While the village was left largely untouched during the first wave, the second wave saw nearly 20 or so infected and at least four deaths, according to district officials.
Of 1,669 people eligible for the vaccine in this village, 1,646 people have been administered the first dose. Chaudhary says that before the vaccine shortage that led to the state-wide suspension of the inoculation drive from July 7 to 9, all but 267 people were covered with the first dose, and when vaccination resumed on July 10, in a span of two days, the remaining population was covered.
Gurwani says the remaining 20-odd persons who are yet to take the first dose are those who had contracted the infection and are yet to complete their two-month gap post-infection.
The broader strategy for Valsad district has been two-pronged -to target villages where there are no large-scale hesitancy and second, to tackle those villages with a different approach where vaccine hesitancy exists — as Gurwani explains.
Kakwadi village is the next target, where of the 3,123 vaccine-eligible population, 2,974 have received the first dose.
With near 99 percent coverage in Untdi, district officials said that they now plan to field it as a model to
“inspire others in remaining villages”.
Apart from Untdi village in Valsad taluka of the district, three other villages – Ghimsa in Umargam Taluka, Chhiri and Kocharva villages in Vapi Taluka – have vaccinated over 90 per cent of their eligible population, according to Valsad District health officer Anil Patel.
Vaccine hesitancy is being seen among the population of two tribal-majority talukas in Valsad district — Dharampur and Kaprada, with a total of 237 villages. “We have asked our taluka development officers here to take the assistance of talatis, sarpanches and local leaders and camp in the villages to change the mentality.”
In Navsari, five tribal villages have covered nearly 99 per cent vaccine-eligible population and as the district development officer Arpit Sagar said, the strategy has been to target one village per taluka.
These villages include Patapor village in Navsari taluka, Barolia village in Chikhli taluka, Kelia village in Vansda taluka, Mohanpur village in Gandevi taluka and Bhutsar village in Jalalpore taluka. Only Khergam taluka remains to see a village nearly 100 percent covered with the first dose. The five villages combined have administered 4,346 first doses, ranging from 450 doses in Paratpor village, 1,459 doses in Barolia, 1,104 doses in Kelia, 868 doses in Mohanpur and 465 doses in Bhutsad.
Sagar explains, “Once we cover one village per taluka, the IEC becomes easier to convince people to take the vaccine.
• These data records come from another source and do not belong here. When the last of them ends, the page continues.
(* ===== verification/FsDirSpec.v ===== *)
(** * A directory is a finite map from names to inodes

    Search, listing and insertion on directories kept in direct blocks
    ([check_direct_blks], [add_dentry_to_direct_blks]), against the list of
    entries they represent. *)
From S2P Require Import Prelude Layout BfsUtil CoreTypes BlockLayer BlockStore FsAlloc Acl FsDir.

(** ** Changing one slot of a block *)
Lemma slot_at_other blk blk' d j k p :
  mem_set (DENTRY_ABSOLUTE_BLK_OFF j) d blk = Some blk' -> zlen d = DIRENT_SZ -> j <> k ->
  slot_at blk k p -> slot_at blk' k p.
Proof.
  intros Hm Hz Hne (e&He&Hp). exists e. split; [|done]. rewrite <-He.
  assert (DENTRY_ABSOLUTE_BLK_OFF k + DIRENT_SZ <= DENTRY_ABSOLUTE_BLK_OFF j \/
    DENTRY_ABSOLUTE_BLK_OFF j + DIRENT_SZ <= DENTRY_ABSOLUTE_BLK_OFF k) as Hd
    by (unfold DENTRY_ABSOLUTE_BLK_OFF, DIRENT_SZ, MAX_FILE_NAME_LEN; lia).
  unfold DirEntry.deserialize, get_le. assert (DIRENT_SZ = 263) as HD by done.
  assert (MAX_FILE_NAME_LEN = 255) as HM by done.
  rewrite !(mem_get_set_ne _ _ _ _ _ _ Hm) by lia.
  destruct (mem_get (DENTRY_ABSOLUTE_BLK_OFF k) (Z.of_nat 8) blk); [|done].
  rewrite !some_bind. rewrite !(mem_get_set_ne _ _ _ _ _ _ Hm) by lia. done.
Qed.

Lemma slots_update blk blk' sl j (e : DirEntry.t) :
  slots blk sl -> zlen blk = BLK_SZ -> (j < length sl)%nat -> DirEntry.wf e ->
  DirEntry.serialize e blk (DENTRY_ABSOLUTE_BLK_OFF (Z.of_nat j)) = Some (blk', DIRENT_SZ) ->
  slots blk' (<[j := (DirEntry.de_name e, DirEntry.ino e)]> sl) /\ zlen blk' = BLK_SZ.
Proof.
  intros [Hl Hs] Hz Hj Hwf Hser.
  pose proof (dentry_off_range (Z.of_nat j)) as [Ho1 Ho2]; [unfold zlen in Hl; lia|].
  destruct (DirEntry.de_serialize_mem_set e blk (DENTRY_ABSOLUTE_BLK_OFF (Z.of_nat j)) Hwf) as (b&Hb&Hm); [lia..|].
  rewrite Hser in Hb. simplify_eq. split; [|by rewrite (mem_set_zlen _ _ _ _ Hm)].
  split; [by unfold zlen; rewrite length_insert|]. intros k p Hk.
  destruct (decide (k = j)) as [->|Hne].
  - rewrite list_lookup_insert_eq in Hk by done. simplify_eq.
    eexists. split; [apply DirEntry.deserialize_encode; [done|]|done].
    rewrite <-(DirEntry.de_encode_zlen e Hwf). by eapply mem_get_set_eq.
  - rewrite list_lookup_insert_ne in Hk by done.
    eapply slot_at_other; [done|by apply DirEntry.de_encode_zlen|lia|by apply Hs].
Qed.

Definition empty_slots : list slot := replicate (Z.to_nat NUM_DIRENTS_PER_BLOCK) ([], 0).

Lemma slots_zero : slots (zeros BLK_SZ) empty_slots.
Proof.
  split; [done|]. intros k p Hk. apply lookup_replicate in Hk as [-> Hk].
  pose proof (dentry_off_range (Z.of_nat k) ltac:(change (Z.to_nat NUM_DIRENTS_PER_BLOCK) with 15%nat in Hk;
    change NUM_DIRENTS_PER_BLOCK with 15; lia)) as [H1 H2].
  assert (mem_get (DENTRY_ABSOLUTE_BLK_OFF (Z.of_nat k)) DIRENT_SZ (zeros BLK_SZ)
    = Some (DirEntry.encode DirEntry.default)) as Hg.
  { unfold mem_get. rewrite decide_True by (rewrite zlen_zeros by done; done). f_equal.
    unfold zeros. rewrite drop_replicate, take_replicate.
    rewrite Nat.min_l by lia. done. }
  eexists. split; [apply DirEntry.deserialize_encode; [|exact Hg]|done].
  by apply (bool_decide_unpack _).
Qed.

Lemma find_slot_insert name sl j p :
  sl !! j = Some p -> p.1 = [] -> forall path ino, path <> [] -> ROOT_INO <= ino ->
  find_slot path sl = None ->
  find_slot path (<[j := (path, ino)]> sl) = Some (j, ino) /\
  (name <> path -> find_slot name (<[j := (path, ino)]> sl) = find_slot name sl).
Proof.
  intros Hj Hp path ino Hpath Hino. revert j Hj. induction sl as [|q sl IH]; intros j Hj Hf; [done|].
  cbn [find_slot] in Hf. destruct (decide (live_slot q /\ q.1 = path)) as [|Hq]; [done|].
  destruct (find_slot path sl) as [[??]|] eqn:Hf'; [done|].
  destruct j as [|j]; cbn in Hj.
  - simplify_eq. cbn [insert list_insert find_slot]. split.
    + by rewrite decide_True by (cbn; done).
    + intros Hne. rewrite decide_False by (cbn; naive_solver).
      rewrite (decide_False (P := live_slot p /\ p.1 = name)); [done|]. intros [[? _] _]. done.
  - change (<[S j := (path, ino)]> (q :: sl)) with (q :: <[j := (path, ino)]> sl). cbn [find_slot].
    rewrite (decide_False (P := live_slot q /\ q.1 = path)) by done.
    destruct (IH j Hj eq_refl) as [H1 H2]. split.
    + by rewrite H1.
    + intros Hne. rewrite H2 by done. done.
Qed.

Lemma entries_insert sl j p q :
  sl !! j = Some p -> ~ live_slot p -> live_slot q -> entries (<[j := q]> sl) = entries sl + 1.
Proof.
  revert j. induction sl as [|r sl IH]; intros j Hj Hp Hq; [done|]. destruct j as [|j]; cbn in Hj.
  - simplify_eq. cbn [insert list_insert]. rewrite !entries_cons, decide_True, decide_False by done. lia.
  - change (<[S j := q]> (r :: sl)) with (r :: <[j := q]> sl). rewrite !entries_cons, IH by done. lia.
Qed.

Lemma free_slot_Some sl j : free_slot sl = Some j -> exists p, sl !! j = Some p /\ p.1 = [].
Proof.
  revert j. induction sl as [|p sl IH]; intros j Hj; [done|]. cbn in Hj. case_decide as Hp.
  - simplify_eq. by exists p.
  - destruct (free_slot sl) as [k|]; [|done]. cbn in Hj. simplify_eq. by apply IH.
Qed.

(** ** Directories in direct blocks *)
Fixpoint lookup_dir (name : bytes) (vs : list Z) (sls : list (list slot)) : option (Z * nat * Z) :=
  match vs, sls with
  | v :: vs, sl :: sls =>
      match find_slot name sl with
      | Some (k, ino) => Some (v, k, ino)
      | None => lookup_dir name vs sls
      end
  | _, _ => None
  end.

Fixpoint list_dir (vs : list Z) (sls : list (list slot)) : list DirEntry.t :=
  match vs, sls with
  | v :: vs, sl :: sls => listing v 0 sl ++ list_dir vs sls
  | _, _ => []
  end.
We have also been trying to convince people by telling them that what happened in the second wave, can happen in a possible third wave, if they do not get vaccinated. Being tribal dominated villages, the population at large believes in bhagat bhuvas (quacks) and have more faith in traditional methods. So we are working with an aim to convince the bhagat bhuvas, who in turn can then convince the villagers. If bhagat bhuvas are convinced, it becomes easier for us to reach out. In some villages, the villagers listen to sarpanches, in some others, they listen to bhagat bhuvas. We are approaching leaders accordingly, including religious and political leaders, as well as NGOs.”
Apart from the targeted approach, Sagar also adds that when the vaccination opened for those above 60 years of age as well as subsequent opening for those above 45 years of age, the acceptance remained poor. However, with an eager younger population, among whom vaccine acceptance is better, the elderly too are now turning up.